As asset managers grapple with the unbundling of research costs from trading costs, EU member states’ tax authorities are deciding how the newly visible service should be taxed.
In the UK, HM Revenue & Customs (HMRC) is expected to publish guidance on the taxation of investment research services “soon”, according to a Bloomberg report today. Other EU jurisdictions are at various stages of deciding how value-added tax (VAT) will apply.
The effect on how much pension funds and other users or beneficiaries of research pay will depend on the type of investment fund used, according to EY.
Jochum Zutt, senior manager at EY in the Netherlands, said: “For example, [for] an investment manager that provides taxable services to a pension fund, separating research would not change the VAT treatment of the supply by the investment manager – it will still be taxable.
“However, the costs incurred throughout the supply chain would reduce as a result of the research being taxable. This is because the broker providing research to this investment manager would be slightly better off compared to the current position, as it would be entitled to recover VAT associated with the research.
“With MiFID II closing in, it is time to start preparing for the potential VAT consequences.”
Jochum Zutt, EY
“Thus pension funds operating schemes that are subject to VAT – eg defined benefit schemes – may expect a reduction in fees.”
The EU’s VAT Directive, which came into force in 2006, includes an exemption for “special investment funds”, Zutt said.

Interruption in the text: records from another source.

Lemma day_text (n : Z) :
  0 <= n < 100 -> pad_left 2 (Z_to_string n) = pad2 (Some n).
Proof.
  assert (Hall : forallb (fun y => String.eqb (pad_left 2 (Z_to_string y))
                                              (pad2 (Some y)))
                         (map Z.of_nat (seq 0 (Z.to_nat 100))) = true)
    by (vm_compute; reflexivity).
  rewrite forallb_forall in Hall.
  intros Hn. apply String.eqb_eq, Hall, below_listed. lia.
Qed.

Lemma name_inj (names : list string) (n : nat) :
  length names = n ->
  forallb (fun i => forallb (fun j =>
     implb (String.eqb (nth i names "") (nth j names "")) (i =? j)%nat)
       (seq 0 n)) (seq 0 n) = true ->
  forall a b : Z, 0 <= a < Z.of_nat n -> 0 <= b < Z.of_nat n ->
    nth (Z.to_nat a) names "" = nth (Z.to_nat b) names "" -> a = b.
Proof.
  intros _ Hall a b Ha Hb E. rewrite forallb_forall in Hall.
  specialize (Hall (Z.to_nat a) ltac:(apply in_seq; lia)).
  rewrite forallb_forall in Hall.
  specialize (Hall (Z.to_nat b) ltac:(apply in_seq; lia)).
  rewrite E, String.eqb_refl in Hall. simpl in Hall.
  apply Nat.eqb_eq in Hall. lia.
Qed.

Lemma name_length (names : list string) (n : nat) (a : Z) :
  forallb (fun i => (String.length (nth i names "") =? 3)%nat) (seq 0 n) = true ->
  0 <= a < Z.of_nat n -> String.length (nth (Z.to_nat a) names "") = 3%nat.
Proof.
  intros Hall Ha. rewrite forallb_forall in Hall.
  apply Nat.eqb_eq, Hall, in_seq. lia.
Qed.

Lemma toDateString_same_day (tz t1 t2 : Z) :
  Day (t1 + tz) = Day (t2 + tz) ->
  toDateString tz (Some t1) = toDateString tz (Some t2).
Proof.
  intros E. unfold toDateString, LocalTime.
  destruct (same_day_same_fields _ _ E) as (-> & -> & -> & ->). reflexivity.
Qed.

Lemma toDateString_inj (tz t1 t2 : Z) :
  fourDigitYear (t1 + tz) -> fourDigitYear (t2 + tz) ->
  toDateString tz (Some t1) = toDateString tz (Some t2) ->
  Day (t1 + tz) = Day (t2 + tz).
Proof.
  intros H1 H2. unfold toDateString, LocalTime.
  set (a1 := t1 + tz) in *. set (a2 := t2 + tz) in *.
  apply YearFromTime_bounds in H1, H2.
  pose proof (MonthFromTime_range a1). pose proof (MonthFromTime_range a2).
  pose proof (DateFromTime_range a1). pose proof (DateFromTime_range a2).
  pose proof (WeekDay_range a1). pose proof (WeekDay_range a2).
  destruct (Z.ltb_spec (YearFromTime a1) 0); [lia|].
  destruct (Z.ltb_spec (YearFromTime a2) 0); [lia|].
  change ("" +:+ ?x) with x.
  rewrite !Z.abs_eq by lia.
  pose proof (name_length dayNames 7 (WeekDay a1) eq_refl ltac:(lia)) as Lw1.
  pose proof (name_length dayNames 7 (WeekDay a2) eq_refl ltac:(lia)) as Lw2.
  pose proof (name_length monthNames 12 (MonthFromTime a1) eq_refl ltac:(lia)) as Lm1.
  pose proof (name_length monthNames 12 (MonthFromTime a2) eq_refl ltac:(lia)) as Lm2.
  pose proof (name_inj monthNames 12 eq_refl eq_refl (MonthFromTime a1)
                (MonthFromTime a2) ltac:(lia) ltac:(lia)) as Hm.
  set (w1 := nth (Z.to_nat (WeekDay a1)) dayNames "") in *.
  set (w2 := nth (Z.to_nat (WeekDay a2)) dayNames "") in *.
  set (m1 := nth (Z.to_nat (MonthFromTime a1)) monthNames "") in *.
  set (m2 := nth (Z.to_nat (MonthFromTime a2)) monthNames "") in *.
  clearbody w1 w2 m1 m2.
  intros E.
  apply string_app_inj_prefix in E as [_ E]; [|congruence].
  change (" " +:+ ?x) with (String " " x) in E. injection E as E.
  apply string_app_inj_prefix in E as [Em E]; [|congruence].
  change (" " +:+ ?x) with (String " " x) in E. injection E as E.
  rewrite !day_text in E by lia.
  apply string_app_inj_prefix in E as [Ed E].
  2:{ rewrite !pad2_length by lia. reflexivity. }
  change (" " +:+ ?x) with (String " " x) in E. injection E as Ey.
  apply year_text_inj in Ey; [|lia|lia].
  apply pad2_inj in Ed; [|lia|lia].
  rewrite <- (MakeDay_fields a1), <- (MakeDay_fields a2).
  rewrite Ey, Ed, (Hm Em). reflexivity.
Qed.

Lemma plausible_local (tz t : Z) :
  plausible tz t ->
  fourDigitYear (t + tz) /\ fourDigitYear (t - msPerDay + tz).
Proof. unfold plausible, fourDigitYear, msPerDay. lia. Qed.

Lemma TimeClip_ok (t : Z) : Z.abs t <= 8640000000000000 -> TimeClip t = Some t.
Proof.
  intros Ht. unfold TimeClip. destruct (Z.leb_spec (Z.abs t) 8640000000000000);
    [reflexivity|lia].
Qed.

Lemma dayBefore_spec (H : Host) (t : Z) :
  dayBefore H (Some t) = TimeClip (t - msPerDay).
Proof.
  unfold dayBefore, setDate, getDate. cbn [fmap option_fmap option_map].
  f_equal. unfold UTC, MakeDate, LocalTime.
  set (lt := t + tz H).
  assert (E : MakeDay (YearFromTime lt) (MonthFromTime lt) (DateFromTime lt - 1)
              = Day lt - 1).
  { rewrite <- (MakeDay_fields lt). unfold MakeDay. lia. }
  rewrite E. pose proof (Day_TimeWithinDay lt). unfold lt in *. lia.
Qed.

Lemma startOfDay_spec (tz t : Z) :
  startOfDay tz (Some t) = TimeClip (Day (t + tz) * msPerDay - tz).
Proof.
  unfold startOfDay, UTC, MakeDate, MakeTime, LocalTime. f_equal. lia.
Qed.
(** * SliceMap: an interval-to-value map over a sorted list of breakpoints

    Shallow embedding of [slicemap/slicemap.py] and verification of its
    documented properties.

    - Keys are Python numbers extended with [float("inf")] and
      [-float("inf")]; finite keys are modelled as integers.  The code only
      compares and copies keys, it never computes with them.  NaN keys are
      outside the model.
    - [self.data] is a [SortedList] keyed by [up_to_key]; it is modelled as a
      list of pairs together with the list operations the code calls
      ([bisect_left], [bisect_right], [pop], [add], indexing).
    - Python exceptions are modelled by the [result] type. *)

From Stdlib Require Import String ZArith Bool Lia List Sorted.
From Stdlib Require DecimalString.
Import ListNotations.

Local Open Scope Z_scope.

(** ** Exceptions *)

Inductive exn : Type :=
| IndexError
| TypeError
| AssertionError
| ValueError.

Inductive result (A : Type) : Type :=
| Ok (a : A)
| Raise (e : exn).

Arguments Ok {A} a.
Arguments Raise {A} e.

Definition bind {A B : Type} (r : result A) (k : A -> result B) : result B :=
  match r with
  | Ok a => k a
  | Raise e => Raise e
  end.

Notation "x <- r ;; k" := (bind r (fun x => k))
  (at level 61, r at next level, right associativity).

(** ** Keys: numbers extended with the two infinities *)

Inductive ekey : Type :=
| NInf
| Fin (z : Z)
| PInf.

Definition ek_ltb (a b : ekey) : bool :=
  match a, b with
  | NInf, NInf => false
  | NInf, _ => true
  | Fin x, Fin y => x <? y
  | Fin _, PInf => true
  | _, _ => false
  end.

Definition ek_leb (a b : ekey) : bool := negb (ek_ltb b a).

Definition ek_lt (a b : ekey) : Prop := ek_ltb a b = true.
Definition ek_le (a b : ekey) : Prop := ek_leb a b = true.

(** ** Pair (the dataclass) *)

Record Pair (V : Type) : Type := mkPair {
  up_to_key : ekey;
  value : option V
}.

Arguments mkPair {V} up_to_key value.
Arguments up_to_key {V} p.
Arguments value {V} p.

(** ** The SortedList operations used by the code

    [SortedList(key=lambda x: x.up_to_key)] comes from the external
    [sortedcontainers] package and keeps its elements ordered by
    [up_to_key].  Its operations are modelled by what they return on a list
    in ascending key order: positions are found by comparing keys only, and
    the binary searches are written as walks from the left, which reach the
    same index on such a list. *)

Section SortedList.
Context {V : Type}.

(** [bisect_left p]: index of the first element whose key is [>=] the key
    of [p]. *)
Fixpoint bisect_left (p : Pair V) (l : list (Pair V)) : nat :=
  match l with
  | [] => O
  | q :: t => if ek_ltb (up_to_key q) (up_to_key p)
              then S (bisect_left p t) else O
  end.

(** [bisect_right p]: index of the first element whose key is [>] the key
    of [p]. *)
Fixpoint bisect_right (p : Pair V) (l : list (Pair V)) : nat :=
  match l with
  | [] => O
  | q :: t => if ek_leb (up_to_key q) (up_to_key p)
              then S (bisect_right p t) else O
  end.

(** [data[i]] for a non-negative index. *)
Definition getidx (l : list (Pair V)) (i : nat) : result (Pair V) :=
  match nth_error l i with
  | Some p => Ok p
  | None => Raise IndexError
  end.

(** [data[-1]]. *)
Definition getlast (l : list (Pair V)) : result (Pair V) :=
  match l with
  | [] => Raise IndexError
  | _ => getidx l (Nat.pred (length l))
  end.

(** [data.pop(i)]: removes position [i]; the popped element is dropped. *)
Fixpoint pop (i : nat) (l : list (Pair V)) : result (list (Pair V)) :=
  match l, i with
  | [], _ => Raise IndexError
  | _ :: t, O => Ok t
  | q :: t, S j => t' <- pop j t ;; Ok (q :: t')
  end.

(** [data.add(p)]: inserts [p] after every element whose key is [<=] its
    own. *)
Definition add (p : Pair V) (l : list (Pair V)) : list (Pair V) :=
  let i := bisect_right p l in
  firstn i l ++ p :: skipn i l.

(** [for _ in range(n): data.pop(i)]. *)
Fixpoint pop_loop (n i : nat) (l : list (Pair V)) : result (list (Pair V)) :=
  match n with
  | O => Ok l
  | S n' => l' <- pop i l ;; pop_loop n' i l'
  end.

End SortedList.

(** ** Python slice objects and keys of [__getitem__] *)

Record slice : Type := mkSlice {
  slice_start : option ekey;
  slice_stop : option ekey;
  slice_step : option Z
}.

Inductive getkey : Type :=
| Scalar (k : ekey)
| SliceKey (s : slice).

(** ** The container *)

Record SliceMap (V : Type) : Type := mkSliceMap {
  data : list (Pair V);
  include : string
}.

Arguments mkSliceMap {V} data include.
Arguments data {V} s.
Arguments include {V} s.

(** What [__getitem__] returns: a single value or a tuple of values. *)
Inductive ret (V : Type) : Type :=
| RValue (v : option V)
| RTuple (t : list (option V)).

Arguments RValue {V} v.
Arguments RTuple {V} t.

Section SliceMapOps.
Context {V : Type}.

(** [__init__]. *)
Definition init (inc : string) : result (SliceMap V) :=
  if (String.eqb inc "start" || String.eqb inc "end")%bool
  then Ok (mkSliceMap (add (mkPair PInf None) []) inc)
  else Raise AssertionError.

(** [export]. *)
Definition export (m : SliceMap V)
  : result (list (ekey * ekey * option V)) :=
  p0 <- getidx (data m) 0 ;;
  Ok ((NInf, up_to_key p0, value p0)
      :: map (fun pp => (up_to_key (fst pp), up_to_key (snd pp), value (snd pp)))
             (combine (data m) (tl (data m)))).

Definition slice_lo (s : slice) : ekey :=
  match slice_start s with Some k => k | None => NInf end.

Definition slice_hi (s : slice) : ekey :=
  match slice_stop s with Some k => k | None => PInf end.

Definition step_ok (s : slice) : bool :=
  match slice_step s with
  | Some z => z =? 1
  | None => true
  end.

(** Lines 79-95 of [__setitem__]: the two searches, the value to keep and
    the removal loop.  Returns the kept value and the list after the
    loop. *)
Definition remove_covered (l : list (Pair V)) (start stop : ekey)
  : result (option V * list (Pair V)) :=
  let start_key_idx := bisect_left (mkPair start None) l in
  let end_key_idx := bisect_right (mkPair stop None) l in
  old_value_to_keep <-
    (if (start_key_idx <? length l)%nat
     then p <- getidx l start_key_idx ;; Ok (value p)
     else Ok None) ;;
  let num_el_to_remove := (end_key_idx - start_key_idx)%nat in
  l' <- pop_loop num_el_to_remove start_key_idx l ;;
  Ok (old_value_to_keep, l').

(** [__setitem__]. *)
Definition setitem (m : SliceMap V) (slice_key : slice) (v : option V)
  : result (SliceMap V) :=
  if negb (step_ok slice_key) then Raise AssertionError else
  let start := slice_lo slice_key in
  let stop := slice_hi slice_key in
  if ek_leb stop start then Ok m else
  r <- remove_covered (data m) start stop ;;
  let old_value_to_keep := fst r in
  let l1 := snd r in
  let l2 := if ek_ltb NInf start
            then add (mkPair start old_value_to_keep) l1 else l1 in
  Ok (mkSliceMap (add (mkPair stop v) l2) (include m)).

(** The search function selected by the inclusion policy. *)
Definition search_op (m : SliceMap V) : Pair V -> list (Pair V) -> nat :=
  if String.eqb (include m) "start" then bisect_right else bisect_left.

(** [search_op(Pair(up_to_key=b))] for a bound of a slice key, which may
    be [None]: comparing [None] with a stored key raises [TypeError]; an
    empty list is searched without any comparison. *)
Definition search_bound (m : SliceMap V) (b : option ekey) : result nat :=
  match b with
  | Some k => Ok (search_op m (mkPair k None) (data m))
  | None => match data m with
            | [] => Ok O
            | _ => Raise TypeError
            end
  end.

(** [tuple(data[i].value for i in idxs)]. *)
Fixpoint values_at (l : list (Pair V)) (idxs : list nat)
  : result (list (option V)) :=
  match idxs with
  | [] => Ok []
  | i :: rest =>
      p <- getidx l i ;;
      vs <- values_at l rest ;;
      Ok (value p :: vs)
  end.

(** [range(a, b)]. *)
Definition range (a b : nat) : list nat := seq a (b - a).

(** [__getitem__]. *)
Definition getitem (m : SliceMap V) (key : getkey) : result (ret V) :=
  match key with
  | Scalar PInf => p <- getlast (data m) ;; Ok (RValue (value p))
  | Scalar NInf => p <- getidx (data m) 0 ;; Ok (RValue (value p))
  | SliceKey s =>
      idx1 <- search_bound m (slice_start s) ;;
      idx2 <- search_bound m (slice_stop s) ;;
      t <- values_at (data m) (range idx1 (idx2 + 1)) ;;
      Ok (RTuple t)
  | Scalar k =>
      let idx := search_op m (mkPair k None) (data m) in
      p <- getidx (data m) idx ;;
      Ok (RValue (value p))
  end.

(** [__len__]. *)
Definition len (m : SliceMap V) : Z := Z.of_nat (length (data m)) - 1.

(** A sequence of [m[slice] = value] statements, run in order. *)
Fixpoint assigns (m : SliceMap V) (calls : list (slice * option V))
  : result (SliceMap V) :=
  match calls with
  | [] => Ok m
  | (s, v) :: rest => m' <- setitem m s v ;; assigns m' rest
  end.

(** States a program can observe: a constructed map after some
    assignments. *)
Definition reachable (m : SliceMap V) : Prop :=
  exists inc calls m0, init inc = Ok m0 /\ assigns m0 calls = Ok m.

End SliceMapOps.

(** ** Definitions used to state and prove the properties *)

Section Scan.
Variable V : Type.
Variable f : Pair V -> bool.

(** Length of the longest prefix on which [f] holds: what both bisect
    functions compute, each for its own test. *)
Fixpoint scan (l : list (Pair V)) : nat :=
  match l with
  | [] => O
  | q :: t => if f q then S (scan t) else O
  end.

End Scan.

Arguments scan {V} f l.

Section Groups.
Context {V : Type}.
Implicit Types (p q : Pair V) (l A M B R : list (Pair V)).

Definition below (k : ekey) q : Prop := ek_ltb (up_to_key q) k = true.
Definition above (k : ekey) q : Prop := ek_ltb k (up_to_key q) = true.
Definition within (lo hi : ekey) q : Prop :=
  ek_leb lo (up_to_key q) = true /\ ek_leb (up_to_key q) hi = true.

(** The value of the first entry of a list, [None] for an empty list. *)
Definition kept_value R : option V :=
  match R with
  | [] => None
  | p :: _ => value p
  end.

(** The entry re-inserted at a lower bound other than [-inf]. *)
Definition start_entry (start : ekey) old : list (Pair V) :=
  if ek_ltb NInf start then [mkPair start old] else [].

Definition key_lt p q : Prop := ek_ltb (up_to_key p) (up_to_key q) = true.

(** Strictly ascending keys. *)
Definition sorted l : Prop := StronglySorted key_lt l.

(** Strictly ascending keys, a sentinel entry at [+inf], no entry at
    [-inf]. *)
Definition wf l : Prop :=
  sorted l /\ Exists (fun q => up_to_key q = PInf) l /\ Forall (above NInf) l.

(** The entries a point or range search walks past, per inclusion
    policy: keys [<= k] under [start] ([bisect_right]), keys [< k]
    otherwise ([bisect_left]). *)
Definition passes (inc : string) (k : ekey) q : bool :=
  if String.eqb inc "start"
  then ek_leb (up_to_key q) k
  else ek_ltb (up_to_key q) k.

(** The first entry a search does not walk past. *)
Definition owner (inc : string) (k : ekey) l : option (Pair V) :=
  find (fun q => negb (passes inc k q)) l.

(** The triples [(lower, upper, value)] of a list of entries, the first
    lower bound being [lo]. *)
Fixpoint triples_from (lo : ekey) l : list (ekey * ekey * option V) :=
  match l with
  | [] => []
  | q :: t => (lo, up_to_key q, value q) :: triples_from (up_to_key q) t
  end.

Definition is_inf q : bool :=
  match up_to_key q with
  | PInf => true
  | _ => false
  end.

End Groups.

Definition t_lower {V : Type} (t : ekey * ekey * option V) : ekey := fst (fst t).
Definition t_upper {V : Type} (t : ekey * ekey * option V) : ekey := snd (fst t).
Definition t_value {V : Type} (t : ekey * ekey * option V) : option V := snd t.

(** ** Concrete inputs *)

(** The slice [lo:hi] between two given bounds. *)
Definition sl (lo hi : ekey) : slice := mkSlice (Some lo) (Some hi) None.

However, where a manager provides such VAT-exempt services, the manager would not be able to recover any tax included in the cost of its third-party research, Zutt continued.
As a result, “it may be beneficial for an investment manager to pass the costs of research on to the client rather than absorbing it as a cost” on the company balance sheet, he said. This would allow the manager to recover VAT, at least partially.
“With MiFID II closing in, it is time to start preparing for the potential VAT consequences,” Zutt said. “Unfortunately, the most relevant question – around the VAT treatment of research – is still out in the open.
“However, it is likely that some member states will apply VAT on research. Companies can start preparing by identifying the administrative burden and identifying the potential to (partially) recover VAT on research.”
So far, the vast majority of managers have declared that they will pay the costs of research themselves.
Of the 120 biggest managers of European institutional assets, as identified by IPE, 45 have so far made public their intentions regarding the payment of third-party research costs. Only Amundi (including its subsidiaries CPR Asset Management and Pioneer) and Fidelity have said they will past the cost on to clients.